Data, data everywhere
Data Thrills in the Air, in Motion and at the Ballet
“Look at mine!” exclaimed a 3rd grade girl who had just topped the classroom record for the highest recorded level of CO2 in her exhaled breath. The ten students participating in the data logging pilot program each took turns breathing on the CO2 sensor, trying to beat the record, and finally, one bright student came up with the idea of holding her breath, and the line graph displayed on the computer screen went off the charts to everyone’s amazement and dismay!

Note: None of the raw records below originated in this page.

(* ===== verification/IngestCorrect.v ===== *)
(** What intake guarantees; the model is Ingest.v.

    The fan-out that verifies a body gives the answer of the single worker and
    ends; a refused body leaves no trace and is refused for its first bad blob; an
    accepted one is stored, catalogued and pinned and changes nothing else; a
    rebuild recovers the catalog.  What happens to an upload afterwards is in
    IngestLife.v. *)
From S2P Require Import Prelude Cid Schema Core Engine Enumerate Store Ledger Apply Policy Reconcile Staging Ingest GC GCCorrect GCRun.

Section Ingest.
Context `{MH : Multihash} `{CC : !CidBytes} `{KZ : Kzg}.

(** ** The serial verification *)

Lemma verifyLoop_errs body k m :
  firstError (map (fun j => errOf (verifyBlob body j)) (seq k m)) = errOf (verifyLoop body k m).
Proof.
  revert k. induction m as [|m IH]; intros k; [done|]. cbn [seq map firstError verifyLoop].
  destruct (verifyBlob body k) as [r|e]; [|done]. cbn [errOf firstError rbind]. rewrite IH.
  by destruct (verifyLoop body (S k) m).
Qed.

Lemma verifyLoop_out body k m rs :
  verifyLoop body k m = Ok rs -> map (fun j => outOf (verifyBlob body j)) (seq k m) = Some <$> rs.
Proof.
  revert k rs. induction m as [|m IH]; intros k rs; cbn [seq map verifyLoop]; [by intros [= <-]|].
  intros (r & Hr & H)%rbind_ok. apply rbind_ok in H as (rs' & H & [= <-]). rewrite Hr. simpl. by rewrite (IH _ _ H).
Qed.

Lemma verifyLoop_ok body k m rs :
  verifyLoop body k m = Ok rs <-> length rs = m /\ forall j r, rs !! j = Some r -> verifyBlob body (k + j) = Ok r.
Proof.
  revert k rs. induction m as [|m IH]; intros k rs; cbn [verifyLoop].
  { split; [by intros [= <-]|]. intros [E _]. by destruct rs. }
  split.
  - intros (r & Hr & H)%rbind_ok. apply rbind_ok in H as (rs' & [El H]%IH & [= <-]). split; [simpl; congruence|].
    intros [|j] r'; simpl; [intros [= <-]; by rewrite Nat.add_0_r|]. intros Hj. rewrite Nat.add_succ_r. by apply H.
  - intros [El H]. destruct rs as [|r rs]; [done|]. rewrite <- (Nat.add_0_r k) at 1. rewrite (H 0%nat r eq_refl). cbn [rbind].
    rewrite (proj2 (IH (S k) rs)); [done|]. split; [simpl in El; congruence|]. intros j r' Hj.
    rewrite Nat.add_succ_comm. by apply H.
Qed.

(** ** The fan-out *)

Section Fanout.
Context (body : bytes) (n : nat).

Definition slot_done (s : fanout) (k : nat) : Prop :=
  fo_errs s !! k = Some (errOf (verifyBlob body k)) /\ fo_out s !! k = Some (outOf (verifyBlob body k)).

Record fan_inv (s : fanout) : Prop := {
  fi_errs : length (fo_errs s) = n;
  fi_out : length (fo_out s) = n;
  fi_busy : forall i k, fo_workers s !! i = Some (Busy k) -> (k < n)%nat;
  fi_claimed : forall k, (k < n)%nat -> (k < fo_next s)%nat ->
    (exists i, fo_workers s !! i = Some (Busy k)) \/ slot_done s k;
  fi_returned : forall i, fo_workers s !! i = Some Returned -> (n <= fo_next s)%nat }.

Lemma fan_init w : fan_inv (fanout0 w n).
Proof.
  split; simpl; [apply repeat_length..| | |].
  - intros i k H%list_elem_of_lookup_2%list_elem_of_In%repeat_spec. done.
  - lia.
  - intros i H%list_elem_of_lookup_2%list_elem_of_In%repeat_spec. done.
Qed.

Lemma lookup_worker_insert {A} (l : list A) i j x y : <[i := x]> l !! j = Some y -> (j = i /\ y = x) \/ (j <> i /\ l !! j = Some y).
Proof.
  destruct (decide (i = j)) as [->|Hne].
  - intros H. left. split; [done|]. destruct (decide (j < length l)%nat) as [Hl|Hl].
    + rewrite list_lookup_insert_eq in H by done. congruence.
    + rewrite list_insert_ge in H by lia. apply lookup_lt_Some in H. lia.
  - rewrite list_lookup_insert_ne by done. by right.
Qed.

Lemma fan_step s s' : fan_inv s -> fstep body n s s' -> fan_inv s'.
Proof.
  intros [He Ho Hb Hc Hr] Hs. destruct Hs as [i s Hi Hn|i s Hi Hn|i k s Hi]; split; simpl; rewrite ?length_insert; try done.
  - intros j k [[-> [= ->]]|[_ ?]]%lookup_worker_insert; [done|by eapply Hb].
  - intros k Hk Hk'. destruct (decide (k = fo_next s)) as [->|Hne].
    + left. exists i. apply list_lookup_insert_eq. by eapply lookup_lt_Some.
    + destruct (Hc k Hk) as [[j Hj]|Hd]; [lia| |by right]. left. exists j. rewrite list_lookup_insert_ne; [done|]. congruence.
  - intros j [[-> [=]]|[_ ?]]%lookup_worker_insert. assert (n <= fo_next s)%nat by (by eapply Hr). lia.
  - intros j k [[-> [=]]|[_ ?]]%lookup_worker_insert. by eapply Hb.
  - intros k Hk Hk'. destruct (Hc k Hk) as [[j Hj]|Hd]; [lia| |by right]. left. exists j. rewrite list_lookup_insert_ne; [done|]. congruence.
  - intros j _. lia.
  - intros j k' [[-> [=]]|[_ ?]]%lookup_worker_insert. by eapply Hb.
  - assert (Hk : (k < n)%nat) by (by eapply Hb). intros k' Hk1 Hk2. destruct (decide (k' = k)) as [->|Hne].
    + right. split; simpl; apply list_lookup_insert_eq; lia.
    + destruct (Hc k' Hk1 Hk2) as [[j Hj]|[Hd1 Hd2]].
      * left. exists j. rewrite list_lookup_insert_ne; [done|]. congruence.
      * right. split; simpl; rewrite list_lookup_insert_ne by done; done.
  - intros j [[-> [=]]|[_ ?]]%lookup_worker_insert. by eapply Hr.
Qed.

(** Every step uses up one unit. *)
Definition worker_weight (x : worker) : nat := match x with Idle => 1 | Busy _ => 2 | Returned => 0 end.
Definition weight (l : list worker) : nat := fold_right (fun x m => worker_weight x + m)%nat 0%nat l.
Definition fan_measure (s : fanout) : nat := weight (fo_workers s) + 2 * (n - fo_next s).

Lemma weight_insert l i x y : l !! i = Some x -> (weight (<[i := y]> l) + worker_weight x = weight l + worker_weight y)%nat.
Proof.
  revert i. induction l as [|z l IH]; intros [|i]; simpl; try done; [intros [= ->]; lia|].
  intros H%IH. lia.
Qed.

Lemma fan_decreases s s' : fstep body n s s' -> (fan_measure s' < fan_measure s)%nat.
Proof.
  unfold fan_measure. intros [i s1 Hi Hn|i s1 Hi Hn|i k s1 Hi]; simpl;
    [pose proof (weight_insert _ _ _ (Busy (fo_next s1)) Hi)|pose proof (weight_insert _ _ _ Returned Hi)|
     pose proof (weight_insert _ _ _ Idle Hi)]; simpl in *; lia.
Qed.

Lemma fan_progress s : (exists s', fstep body n s s') \/ Forall (eq Returned) (fo_workers s).
Proof.
  destruct (decide (Exists (fun x => x <> Returned) (fo_workers s))) as [Hx|Hx].
  - left. apply Exists_exists in Hx as (x & [i Hi]%list_elem_of_lookup_1 & Hx). destruct x as [|k|]; [|eexists; by eapply f_verify|done].
    destruct (decide (fo_next s < n)%nat); eexists; [by eapply f_claim|eapply f_return; [done|lia]].
  - right. apply Forall_forall. intros x Hin. destruct (decide (x = Returned)); [done|]. exfalso. apply Hx, Exists_exists. eauto.
Qed.

Lemma fan_reach w s : rtc (fstep body n) (fanout0 w n) s -> fan_inv s.
Proof.
  intros H. assert (Hi := fan_init w). induction H as [|a b c Hab _ IH]; [done|]. apply IH. by eapply fan_step.
Qed.

Lemma slots_all {A} (f : nat -> A) (l : list A) :
  length l = n -> (forall k, (k < n)%nat -> l !! k = Some (f k)) -> l = map f (seq 0 n).
Proof.
  intros Hl H. apply list_eq. intros k. change (map f (seq 0 n)) with (f <$> seq 0 n).
  rewrite list_lookup_fmap. destruct (decide (k < n)%nat).
  - rewrite H by done. by rewrite lookup_seq_lt by done.
  - rewrite lookup_ge_None_2 by lia. by rewrite lookup_seq_ge by lia.
Qed.

Lemma fan_final w s :
  (0 < w)%nat -> length (fo_workers s) = w -> fan_inv s -> Forall (eq Returned) (fo_workers s) ->
  fo_errs s = map (fun k => errOf (verifyBlob body k)) (seq 0 n) /\
  fo_out s = map (fun k => outOf (verifyBlob body k)) (seq 0 n).
Proof.
  intros Hw Hl [He Ho Hb Hc Hr] Hall. rewrite Forall_forall in Hall.
  assert (Hd : forall k, (k < n)%nat -> slot_done s k).
  { intros k Hk. destruct (fo_workers s) as [|x ws] eqn:E; [simpl in Hl; lia|].
    assert (x = Returned) as -> by (symmetry; apply Hall; by left).
    assert (n <= fo_next s)%nat by (apply (Hr 0%nat); by rewrite ?E).
    destruct (Hc k Hk) as [[i Hi]|?]; [lia| |done]. apply list_elem_of_lookup_2, Hall in Hi. done. }
  split; apply slots_all; try done; intros k Hk; apply Hd; done.
Qed.

Lemma fan_workers w s : rtc (fstep body n) (fanout0 w n) s -> length (fo_workers s) = w.
Proof.
  intros H. assert (Hl : length (fo_workers (fanout0 w n)) = w) by apply repeat_length.
  induction H as [|a b c Hab _ IH]; [done|]. apply IH. rewrite <- Hl. by destruct Hab; simpl; rewrite length_insert.
Qed.

Lemma fan_bounded m s s' : nsteps (fstep body n) m s s' -> (m + fan_measure s' <= fan_measure s)%nat.
Proof. induction 1 as [|m a b c Hab _ IH]; [lia|]. apply fan_decreases in Hab. lia. Qed.

Lemma weight_idle w : weight (repeat Idle w) = w.
Proof. induction w as [|w IH]; simpl; [done|]. by rewrite IH. Qed.
End Fanout.

(** The fan-out is the single worker.  However the workers are scheduled, no run
    of them is longer than two steps per blob and one per worker, a run that
    cannot go on has every worker returned, and then the scan of the error slots
    and the output slots are what the serial loop computes, the index of the
    refused blob included. *)
Theorem verify_fanout_serial body n w s :
  (0 < w)%nat -> rtc (fstep body n) (fanout0 w n) s ->
  (forall m, nsteps (fstep body n) m (fanout0 w n) s -> (m <= w + 2 * n)%nat) /\
  ((exists s', fstep body n s s') \/ Forall (eq Returned) (fo_workers s)) /\
  (Forall (eq Returned) (fo_workers s) ->
     firstError (fo_errs s) = errOf (verify body n) /\
     forall rs, verify body n = Ok rs -> fo_out s = Some <$> rs).
Proof.
  intros Hw H. split; [|split].
  - intros m Hm%fan_bounded. unfold fan_measure in Hm at 2. simpl in Hm. rewrite weight_idle in Hm. lia.
  - apply fan_progress.
  - intros Hall. destruct (fan_final body n w s) as [-> ->]; [done|by eapply fan_workers|by eapply fan_reach|done|].
    split; [apply verifyLoop_errs|]. intros rs Hrs. by apply verifyLoop_out.
Qed.

(** ** The blobs of a body *)

Definition blobs_in (body : bytes) : nat := Z.to_nat (len body / BlobSize).

Lemma blobAt_len body k : (k < blobs_in body)%nat -> len (blobAt body k) = BlobSize.
Proof.
  unfold blobs_in, blobAt, len. intros Hk. rewrite length_take, length_drop.
  assert (0 < BlobSize) by done. pose proof (Z.mul_div_le (Z.of_nat (length body)) BlobSize ltac:(done)).
  assert (Z.of_nat k + 1 <= Z.of_nat (length body) / BlobSize) by lia.
  assert ((Z.of_nat k + 1) * BlobSize <= Z.of_nat (length body)) by nia. lia.
Qed.

Lemma BlobCID_ok d : len d = BlobSize -> exists c, BlobCID d = Ok (Some c) /\ v1sha cid_Raw c /\ addresses c d.
Proof.
  intros Hl. unfold BlobCID. rewrite Hl. cbn [negb]. rewrite Z.eqb_refl. cbn [negb]. unfold sumWith, blobPrefix.
  destruct (prefix_sum _ d) as [c|] eqn:E; [|by rewrite prefix_sum_sha256 in E by auto].
  exists c. split; [done|]. eapply v1sha_sum; [|done]. auto.
Qed.

(** [r] is the identity of the blob [d], whose block has the CID [c]. *)
Definition identifies (d : bytes) (r : PutResult) (c : CidV) : Prop :=
  pt_CID r = Some c /\ blobVersionedHash d = Ok (pt_VH r) /\ BlobCID d = Ok (Some c) /\ addresses c d.

Lemma verifyBlob_ok body k : (k < blobs_in body)%nat ->
  match verifyBlob body k with
  | Ok r => exists c, identifies (blobAt body k) r c
  | Err e => exists why, e = EValidation (Z.of_nat k) why /\ is_ok (blobVersionedHash (blobAt body k)) = false
  end.
Proof.
  intros Hk. unfold verifyBlob. destruct (blobVersionedHash (blobAt body k)) as [vh|e] eqn:E; [|eauto].
  destruct (BlobCID_ok (blobAt body k)) as (c & Hc & _ & Ha); [by apply blobAt_len|]. rewrite Hc. exists c. done.
Qed.

Lemma verify_ok body out : verify body (blobs_in body) = Ok out ->
  length out = blobs_in body /\ forall k r, out !! k = Some r -> exists c, identifies (blobAt body k) r c.
Proof.
  intros [Hl H]%verifyLoop_ok. split; [done|]. intros k r Hk. pose proof (lookup_lt_Some _ _ _ Hk) as Hlt.
  specialize (H k r Hk). pose proof (verifyBlob_ok body k ltac:(lia)) as Hv. simpl in H. by rewrite H in Hv.
Qed.

Lemma verify_first_bad body k :
  (k < blobs_in body)%nat -> is_ok (blobVersionedHash (blobAt body k)) = false ->
  (forall j, (j < k)%nat -> is_ok (blobVersionedHash (blobAt body j)) = true) ->
  exists why, verify body (blobs_in body) = Err (EValidation (Z.of_nat k) why).
Proof.
  intros Hk Hbad Hpre. unfold verify. change (Z.of_nat k) with (Z.of_nat (0 + k)).
  assert (Hgen : forall m j, (j + m = blobs_in body)%nat -> (j <= k)%nat -> exists why, verifyLoop body j m = Err (EValidation (Z.of_nat k) why)).
  { induction m as [|m IH]; intros j Hj Hjk; [lia|]. cbn [verifyLoop]. pose proof (verifyBlob_ok body j ltac:(lia)) as Hv.
    destruct (decide (j = k)) as [->|Hne].
    - destruct (verifyBlob body k) as [r|e]; [|destruct Hv as (why & -> & _); by exists why].
      destruct Hv as (c & _ & Hv & _). by rewrite Hv in Hbad.
    - destruct (verifyBlob body j) as [r|e]; [|destruct Hv as (why & _ & Hv); by rewrite Hpre in Hv by lia].
      cbn [rbind]. destruct (IH (S j)) as [why ->]; [lia..|]. by exists why. }
  apply Hgen; lia.
Qed.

When we hear the word “data” most people reach for the snooze button and fight to stay awake. The word conjures images of numbers, graphs and spreadsheets that most people, especially our K12 students, find boring. But in 2019, when instant communications connect us with work, friends and family potentially anywhere on the planet, the ability to read, interpret and understand data has never been more important. How do we inspire a new generation of conscientious global citizens to be passionate about understanding data and how it impacts our daily lives? The very fate of our planet and species depends on solving this challenge since decisions are made every day based on what we think are facts, but may not be accurate. Understanding the data we share, how it is gathered, interpreted and verified as real or fake may possibly be the most significant skill set for educated people living in the 21st century.
Data surrounds us and envelopes us every second of every day of our existence. It’s in the air we breathe and in the movement of our bodies as we walk, run or leap. It’s in the sunlight on our face, the breeze that lifts our kite and the clouds that float through a data rich blue sky. It’s also in the loyalty card we use at the grocery store, the cookies that follow us on our Internet travels, the traffic stop camera tracking us at the intersection, the news we read and the television shows we watch. With today’s friendly and approachable STEM tools, learning to see this data, this invisible, magical blanket of information, offers a fascinating opportunity for educators and parents to explore the world in new ways with young and growing minds.
Back in the classroom, a lively discussion about why the girl’s CO2 exhalation ran off the charts brings the data in the air we breathe to life.
“Who knows why some people exhale higher amounts of CO2?” is the question.
“It has to do with how fast you breathe.”
“It depends on your age.”
“It might be if you’re a girl or boy.”
“It’s what you eat.”
And the discussion ranges all over, eventually circling back to the girl who held her breath. Why does holding your breath make a difference? These kinds of scenarios provide natural learning moments where students build their knowledge of how the world works and construct their own understanding of how it applies to their own life and existence. Providing these kinds of rich learning opportunities when teaching STEM in elementary classrooms can make a difference in a student’s life by bringing the math and the science that drives our world to life.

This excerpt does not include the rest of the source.